◆ **Task to complete**
Reproduce exactly, from the data that follows, the line with "(** [if let", the line with "Definition execute_orders (origin", and every line that lies between them.
-- Entries provided follows --
Definition do_execute_batched_orders (netuid' : Z) (orders : list SignedOrder) (who : AccountId) : Call unit :=
  if existsb attempts_approval orders then do_execute_authenticated_batch netuid' orders who
  else
    ensure (negb (netuid' =? 0)) (ModuleError RootNetUidNotAllowed);;
    s ← gets id;
    let current_price := current_alpha_price (ledger s) netuid' in
    valid ← validate_and_classify netuid' orders (now s) current_price who;
    execute_classified_batch netuid' current_price valid.1 valid.2.

(** ** The calls *)

(** [if let Err(reason) = m { handler }]. *)
Definition or_else (m : Call unit) (handler : DispatchError OtherError -> Call unit) : Call unit := fun s =>
  match m s with (Ok u, s') => (Ok u, s') | (Err reason, s') => handler reason s' end.

Definition ensure_enabled : Call unit :=
  enabled ← gets LimitOrdersEnabled; ensure enabled (ModuleError LimitOrdersDisabled).

Definition execute_orders (origin : Origin) (orders : list SignedOrder) (should_fail : bool) : Call unit :=
  who ← ensure_signed origin;
  ensure_enabled;;
  check_authorized_batch_bound orders;;
  for_each orders (fun so =>
    let order_id := derive_order_id (order so) in
    or_else (try_execute_order so order_id who) (fun reason =>
      if should_fail then fail reason else modify (deposit_event (OrderSkipped order_id reason)))).

Definition execute_batched_orders (origin : Origin) (netuid' : Z) (orders : list SignedOrder) : Call unit :=
  who ← ensure_signed origin;
  ensure_enabled;;
  check_authorized_batch_bound orders;;
  do_execute_batched_orders netuid' orders who.

Definition cancel_order (origin : Origin) (order : VersionedOrder) : Call unit :=
  who ← ensure_signed origin;
  ensure (bool_decide (order_signer order = who)) (ModuleError Unauthorized);;
  match authorized_terms order with
  | Some (nonce, terms) => cancel_authenticated_order who nonce terms
  | None =>
      let order_id := derive_order_id order in
      s ← gets id;
      ensure (bool_decide (Orders s !! order_id = None)) (ModuleError OrderAlreadyProcessed);;
      modify (set_orders <[order_id := Cancelled]>);;
      modify (deposit_event (OrderCancelled order_id who))
  end.

Definition set_pallet_status (origin : Origin) (enabled : bool) : Call unit :=
  ensure_root origin;;
  s ← gets id;
  (if enabled
   then ensure (pallet_hotkey_registered (ledger s) pallet_account PalletHotkey)
          (ModuleError PalletHotkeyNotRegistered)
   else mret ());;
  modify (set_enabled enabled);;
  modify (deposit_event (LimitOrdersPalletStatusChanged enabled)).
-- Entries provided concluded --
◆ **Task output**
(** [if let Err(reason) = m { handler }]. *)
Definition or_else (m : Call unit) (handler : DispatchError OtherError -> Call unit) : Call unit := fun s =>
  match m s with (Ok u, s') => (Ok u, s') | (Err reason, s') => handler reason s' end.

Definition ensure_enabled : Call unit :=
  enabled ← gets LimitOrdersEnabled; ensure enabled (ModuleError LimitOrdersDisabled).

Definition execute_orders (origin : Origin) (orders : list SignedOrder) (should_fail : bool) : Call unit :=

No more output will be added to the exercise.